PetroChina Co. Ltd.’s indirect subsidiaries CNPC E&D Holdings Cooperatief UA and CNODC International Holding Ltd. have agreed with Petroleo Brasileiro SA’s wholly owned subsidiaries Petrobras International Braspetro BV and Petrobras De Valores Internacional De Espana SL to buy Petrobras Energia Peru SA for $2.6 billion.
PetroChina stated the purchase will help expand the scale of its oil and gas operations in Latin America and drive the sustainable development of its overseas business.
A wholly owned subsidiary of Petrobras, Petrobras Energia Peru owns assets totaling $1.42 billion with $660 million in net assets, as of yearend 2012. The company’s revenue from core businesses that year was $600 million with $102 million net profit.
Petrobras Energia Peru holds 100% interest in two blocks and 46.16% interest in one block in three of Peru’s oil and gas fields. PetroChina said the blocks combine for an output 800,000 tons/year of oil equivalent, with sizeable recoverable reserves.
CNPC E&D is principally engaged in the exploration, development, production, transmission, and marketing of crude oil and natural gas, with operations in Venezuela, Ecuador, Canada, Algeria, Azerbaijan, Chad, Indonesia, Kazakhstan, Niger, Oman, and China.
PetroChina spoke on its intention to become an international integrated energy company in 2010. Jiang Jiemin, then-chairman of the company, said, “A total investment of not less than $60 billion is needed to form our five regions of global oil and gas cooperation by 2020 (OGJ, April 5, 2010, p. 42).”
China and Venezuela signed several accords in 2008 including an agreement for a joint study with Sinopec regarding the construction of a refinery in Cabruta, northern Venezuela to process heavy crude from the Orinoco heavy crude belt.
The documents also included a contract for the supply of crude and fuel oil between Petroleos de Venezuela SA (PDVSA) and PetroChina along with an agreement for the construction of four oil tankers for CV Shipping, a joint venture between China and Venezuela that formed January of that year.

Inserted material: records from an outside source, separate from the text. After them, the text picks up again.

Lemma opened_as_sleep mode id ms : keeps (opened_as mode id) (Air780eHal.sleep sock_data sock_close nobody_udp ms : act _).
Proof. apply (sleep_frame_of _ _ _ _ _ (opened_as_reader mode id)); [intros i w; apply (opened_as_urcs mode id [i])|done]. Qed.

Lemma opened_as_TcpSend mode id cid data : keeps (opened_as mode id) (TcpSend sock_data sock_close nobody_udp cid data : act _).
Proof.
  assert (∀ cmd d timeout, keeps (opened_as mode id) (data_out cmd d timeout : act _)) as Hdata.
  { intros cmd d timeout w Hw. unfold data_out. destruct (at_data _ _ _ _) as [[l calls] r]. by apply opened_as_urcs. }
  assert (∀ timeout pred, keeps (opened_as mode id) (Air780eHal.wait_for sock_data sock_close nobody_udp timeout pred : act _)) as Hwait.
  { intros timeout pred w Hw. unfold Air780eHal.wait_for. destruct (pred w); [done|by apply opened_as_sleep]. }
  assert (∀ f : Air780eHal → list SendWait, keeps (opened_as mode id) (modify (set_hal (λ h, set_send_wait h (f h))) : act unit)) as Hset.
  { intros f. by apply opened_as_hal. }
  unfold TcpSend, SendPayload, with_channel, send_begin, send_finish.
  repeat first [ apply keeps_ret | apply keeps_fail | apply keeps_gets | apply Hdata | apply Hwait
    | apply opened_as_hal; intros h; cbv zeta; by repeat case_match | apply keeps_bind; [|intros ?] | apply keeps_if | case_match ].
Qed.
(* ===== verification/HttpOrigin.v ===== *)
(** URLs, requests and redirects: what [ParseUrl] accepts and gives back, how a
    request's headers are made up, and where a redirect may lead. *)
From stdpp Require Import base decidable list strings gmap.
From Stdlib Require Import ZArith Ascii Lia.
From S2P Require Import Prelude Errors AtParser HttpRequest.

(** * Specification vocabulary *)

(** A URL a socket and a request line can be made from, with nothing in the host
    that the URL syntax gives a meaning. *)
Record url_ok (u : ParsedUrl) : Prop := {
  uo_host : u_host u ≠ [];
  uo_chars : Forall (λ c, c ∉ lit "/?@:") (u_host u);
  uo_port : 1 <= u_port u <= 65535;
  uo_path : head (u_path u) = Some "/"%char;
}.

Definition render_url (u : ParsedUrl) : bytes := origin_text u ++ u_path u.

Definition header_names (hs : list header) : list bytes := (λ h, to_lower h.1) <$> hs.

(** The value sent under a name, names compared without case. *)
Fixpoint header_value (hs : list header) (name : bytes) : option bytes :=
  match hs with
  | [] => None
  | (k, v) :: hs => if decide (to_lower k = to_lower name) then Some v else header_value hs name
  end.

(** A path segment that is a name: not empty, not a step, and with no separator. *)
Definition seg_ok (s : bytes) : Prop :=
  s ≠ [] ∧ s ≠ lit "." ∧ s ≠ lit ".." ∧ "/"%char ∉ s.

(** A Location that names no authority of its own. *)
Definition relative (location : bytes) : Prop :=
  starts_with (lit "http://") location = false ∧ starts_with (lit "https://") location = false ∧
  starts_with (lit "//") location = false.

(** * Lemmas: searching *)

Lemma find_first_of_app cs l c r : Forall (λ x, x ∉ cs) l → c ∈ cs →
  find_first_of cs (l ++ c :: r) = Some (length l).
Proof.
  intros H Hc. induction H as [|x l Hx H IH]; cbn [app find_first_of].
  - by rewrite decide_True.
  - rewrite decide_False, IH by done. done.
Qed.

Lemma find_first_of_prefix cs s i : find_first_of cs s = Some i →
  Forall (λ x, x ∉ cs) (take i s) ∧ ∃ c, s !! i = Some c ∧ c ∈ cs.
Proof.
  revert i; induction s as [|x s IH]; intros i H; [done|]. cbn [find_first_of] in H.
  case_decide; [simplify_eq; split; [constructor|by exists x]|].
  destruct (find_first_of cs s) as [j|]; [|done]. simplify_eq/=.
  destruct (IH j eq_refl) as [H1 H2]. split; [by constructor|done].
Qed.

Lemma find_first_of_None cs s : find_first_of cs s = None → Forall (λ x, x ∉ cs) s.
Proof.
  induction s as [|x s IH]; intros H; [constructor|]. cbn [find_first_of] in H.
  case_decide; [done|]. destruct (find_first_of cs s); [done|]. by constructor; [|apply IH].
Qed.

Lemma rfind_byte_None c s : c ∉ s → rfind_byte c s = None.
Proof.
  induction s as [|x s IH]; intros H; [done|]. apply not_elem_of_cons in H as [H1 H2]. simpl.
  rewrite IH by done. by rewrite decide_False by congruence.
Qed.
Lemma ApplyRedirect_asks response hop request c : wp (ApplyRedirect response hop request) (λ r _,
  ∀ request', r = Ok (Some request') → follow_redirects_ c = true ∧ asks_again response request request') c.
Proof.
  unfold ApplyRedirect. wp_run. change (id c) with c.
  destruct (negb (IsRedirectStatus _)) eqn:Ei; [by wp_run|]. apply negb_false_iff in Ei.
  destruct (negb (follow_redirects_ c) || (max_redirects_ c =? 0)) eqn:Ef; [by wp_run|].
  apply orb_false_iff in Ef as [Ef%negb_false_iff _]. case_decide; [by wp_run|].
  destruct (_ >=? _); [by wp_run|]. wp_run. destruct (ResolveRedirect _ _) as [next|e] eqn:En; [|done]. wp_run.
  set (rewrite_ := _ || _). assert (rewrite_ = true ∨ hr_status_code response ∈ [307; 308] ∨
    rs_method request ∈ [lit "GET"; lit "HEAD"]) as Hr.
  { unfold IsRedirectStatus in Ei. apply bool_decide_eq_true in Ei. subst rewrite_.
    destruct (decide (rs_method request = lit "GET")) as [->|H1]; [right; right; set_solver|].
    destruct (decide (rs_method request = lit "HEAD")) as [->|H2]; [right; right; set_solver|].
    rewrite !bool_decide_eq_false_2 by done. revert Ei. generalize (hr_status_code response).
    intros code Hcode. rewrite !elem_of_cons in Hcode. rewrite !elem_of_cons.
    destruct Hcode as [->|[->|[->|[->|[->|Hcode]]]]]; auto. }
  assert (asks_again response request (MkRequestState (if rewrite_ then lit "GET" else rs_method request) next
    (if rewrite_ then [] else rs_body request) (if SameOrigin (rs_url request) next then rs_headers request
        else filter (λ h : header, IsCredentialHeader h.1 = false) (rs_headers request)))) as Ha.
  { split_and!; [done..|]. destruct rewrite_; [by left|right]. by destruct Hr. }
  clearbody rewrite_. destruct (streaming_ c); wp_run; intros request' [= <-]; by split.
Qed.

(** What a redirect that is followed leaves to say. *)
Lemma redirected reply repeat keep q r l2 l3 c (followed_ : Result (option RequestState)) resp :
  r = Ok resp → sends l2 = [] →
  (∀ q', followed_ = Ok (Some q') → follow_redirects_ c = true ∧ asks_again resp q q') →
  match followed_ with
  | Ok (Some q') => conversation reply repeat keep (follow_redirects_ c) repeat q' l3
  | _ => sends l3 = []
  end →
  followed reply repeat keep (follow_redirects_ c) q r (l2 ++ l3).
Proof.
  intros -> H2 Hr H3. destruct followed_ as [[q'|]|e].
  - right. destruct (Hr q' eq_refl) as [Hf Ha]. exists resp, q'. split_and!; [done..|]. by apply conversation_later.
  - left. by rewrite sends_app, H2, H3.
  - left. by rewrite sends_app, H2, H3.
Qed.

Lemma execute_loop_conversation fuel hop request c : session_ok c → wp (execute_loop sm fuel hop request) (λ _ c',
  ∃ l, log c' = log c ++ l ∧
    conversation (answer_of sm) true (keep_alive_ c) (follow_redirects_ c) true request l) c.
Proof.
  revert hop request c; induction fuel as [|k IH]; intros hop request c Hok; cbn [execute_loop].
  { wp_run. exists []. rewrite app_nil_r. split; [done|]. by apply conv_silent. }
  wp_run. apply wp_intro. intros c1 r E.
  pose proof (wp_elim _ _ _ _ _ (ExecuteAttempt_after sm request c Hok) E) as (Ec1 & Ho1 & _).
  destruct (wp_elim _ _ _ _ _ (ExecuteAttempt_conversation request c (follow_redirects_ c) Hok) E) as (l1 & El1 & Hx).
  destruct r as [result|e]; wp_run; cycle 1.
  { exists l1. split; [done|]. rewrite <- (app_nil_r l1). apply Hx. by left. }
  apply wp_intro. intros c2 r E2.
  pose proof (wp_elim _ _ _ _ _ (ApplyRedirect_after result hop request c1) E2) as [Ha2 _].
  pose proof (wp_elim _ _ _ _ _ (ApplyRedirect_asks result hop request c1) E2) as Hr. cbv beta in Ha2, Hr.
  rewrite (follow_config c c1 Ec1) in Hr. destruct (after_silent _ _ Ha2) as (l2 & El2 & Hl2).
  assert (∀ c3 l3, log c3 = log c2 ++ l3 → log c3 = log c ++ l1 ++ l2 ++ l3) as Hlog.
  { intros c3 l3 El3. by rewrite El3, El2, El1, <- !app_assoc. }
  destruct r as [[request'|]|e].
  - eapply wp_mono; [apply IH; by apply Ha2, Ho1|]. intros r3 c3 (l3 & El3 & H3).
    rewrite (keep_alive_config c c2), (follow_config c c2) in H3 by (destruct Ha2; congruence).
    exists (l1 ++ l2 ++ l3). split; [by apply Hlog|]. apply Hx. by eapply redirected.
  - wp_run. exists (l1 ++ l2 ++ []). split; [apply Hlog; by rewrite app_nil_r|]. apply Hx. by eapply redirected.
  - exists (l1 ++ l2 ++ []). split; [apply Hlog; by rewrite app_nil_r|]. apply Hx. by eapply redirected.
Qed.

(** ** The streaming client *)

Lemma AwaitHeaders_head got c0 c evs : asked c0 c evs → listening sm got c evs →
  wp (AwaitHeaders sm) (λ r c', ∀ head, r = Ok head → ∃ evs', asked c0 c' evs' ∧ head_of sm evs' head) c.
Proof.
  intros Ha Hl. unfold AwaitHeaders. wp_run. eapply wp_mono; [by apply (wait_for_listening sm headers_over got c0 c evs)|].
  intros [[]|e] c1 (evs' & Ha1 & Hl1); [|done]. wp_run. change (id c1) with c1.
  destruct (parse_failed_ c1); [by wp_run|]. case_bool_decide as Es; [by wp_run|].
  destruct (before_body (parser_ c1)) eqn:Eb; [by destruct (closed_ c1); wp_run|]. wp_run. intros head [= <-].
  exists evs'. split; [done|]. destruct Hl1 as (_ & Hp & _). rewrite Hp in Es, Eb. unfold head_of. by rewrite <- Hp in *.
Qed.

(** One request of [Open] and the head that answers it. *)
Lemma open_exchange request c : session_ok c →
  wp (let! _ := StartRequest sm request false in AwaitHeaders sm) (λ r c',
    config c' = config c ∧ session_ok c' ∧
    ∃ l, log c' = log c ++ l ∧ exchange (head_of sm) (keep_alive_ c) request r l) c.
Proof.
  intros Hok. wp_run. apply wp_intro. intros c1 r E.
  pose proof (wp_elim _ _ _ _ _ (StartRequest_after sm request false c Hok) E) as (Ha1 & _).
  pose proof (wp_elim _ _ _ _ _ (StartRequest_listening sm request false c Hok) E) as Hl1. cbv beta in *.
  destruct r as [[]|e].
  2: { split; [apply Ha1|]. split; [by apply Ha1|]. apply exchange_of; [|done]. eapply after_mono; [|exact Ha1]. naive_solver. }
  assert (after c (λ reqs, reqs = [issue c request false]) c1) as Hc1.
  { eapply after_mono; [|exact Ha1]. by intros reqs [->|[_ ?]]. }
  destruct (Hl1 eq_refl) as (evs & Hq & Hl). apply wp_intro. intros c2 r E2.
  pose proof (wp_elim _ _ _ _ _ (AwaitHeaders_quiet sm c1) E2) as [Ha2 _].
  pose proof (wp_elim _ _ _ _ _ (AwaitHeaders_head _ c c1 evs Hq Hl) E2) as Hh. cbv beta in *.
  pose proof (after_quiet_r _ _ _ _ Hc1 Ha2) as Ha. split; [apply Ha|]. split; [by apply Ha|].
  apply exchange_of; [|exact Hh]. eapply after_mono; [|exact Ha]. auto.
Qed.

In May 2008, PetroChina entered into a joint venture agreement with PDVSA to build a 400,000 b/d refinery in Guangdong province, configured to process Venezuelan heavy oil, Chinese state media reported at the time. Venezuelan President Hugo Chavez and Chinese Gen. Sec. Hu Jintao, agreed a year later to move forward the starting date of increased Venezuelan oil exports to the East Asian nation (OGJ Online, April 13, 2009).

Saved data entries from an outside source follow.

(** ** Multiplication and truncation *)

(** A factor of at least one does not make an amount less. *)
Lemma worth_mul x a m e : worth x a → 0 < a → whole m e → -52 <= e →
  double_mul x (S754_finite false m e) = S754_infinity false ∨
  ∃ b, worth (double_mul x (S754_finite false m e)) b ∧ a <= b.
Proof.
  intros [|mx ex [Hmx Hex] He] Ha [Hm Hme] He'; [done|]. cbn [double_mul SFmul xorb]. set (p := (mx * m)%positive).
  assert (Z.pos p = Z.pos mx * Z.pos m) as Ep by apply Pos2Z.inj_mul.
  pose proof (digits_size p) as Hp. remember (Z.pos (digits2_pos p)) as d eqn:Ed. assert (0 < d) by lia.
  assert (2 ^ 104 <= Z.pos p) by (rewrite Ep; change (2 ^ 104) with (2 ^ 52 * 2 ^ 52); nia).
  assert (105 <= d) as Hd by (assert (104 < d); [apply (Z.pow_lt_mono_r_iff 2); lia|lia]).
  unfold double_mul, SFmul. cbn [xorb]. fold p.
  destruct (round_whole p (ex + e)) as [[E _]|(m' & e' & -> & Hw & He2 & Hcut & _)]; [lia|lia|by left|]. rewrite <- Ed in *.
  right. exists (scaled m' e'). split; [constructor; [done|lia]|]. etrans; [|exact Hcut].
  set (q := Z.pos p / 2 ^ (d - 53)) in *. unfold scaled. replace (ex + e + (d - 53) + 1000) with ((e + (d - 53)) + (ex + 1000)) by lia.
  rewrite (Z.pow_add_r 2 (e + (d - 53))), Z.mul_assoc by lia. apply Z.mul_le_mono_nonneg_r; [lia|].
  assert (2 ^ 52 <= q) as Hq.
  { apply Z.div_le_lower_bound; [lia|]. rewrite <- Z.pow_add_r by lia. replace (d - 53 + 52) with (d - 1) by lia. lia. }
  destruct (decide (e + (d - 53) = 0)) as [Ez|Hnz].
  - rewrite Ez, Z.mul_1_r. apply Z.div_le_lower_bound; [lia|]. assert (d - 53 = 52) as -> by lia. rewrite Ep. nia.
  - assert (2 <= 2 ^ (e + (d - 53))) by (replace (e + (d - 53)) with (Z.succ (e + (d - 53) - 1)) by lia; rewrite Z.pow_succ_r by lia; lia).
    nia.
Qed.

PetroChina agreed to buy 3 million bbl/month of oil over a 2-year period from Ecuador’s state-owned Petroecuador that year (OGJ Online, Aug. 10, 2009). Three years later, the company paid $680 million (Can.) for the remaining 40% of Athabasca Oil Sands Corp.’s MacKay River project, making PetroChina 100% owner at a total price of $2.5 billion (OGJ Online, Jan. 16, 2012).
It was the third investment by a Chinese state-owned firm into oil sands projects in Canada at the time. China Petrochemical Corp.’s $4.65 billion paid in 2010 for a 9% stake in Syncrude was the largest. Also in 2010, PetroChina signed a binding agreement to acquire 20% of Royal Dutch Shell PLC's Groundbirch assets in northeastern British Columbia (OGJ Online, Feb. 13, 2012).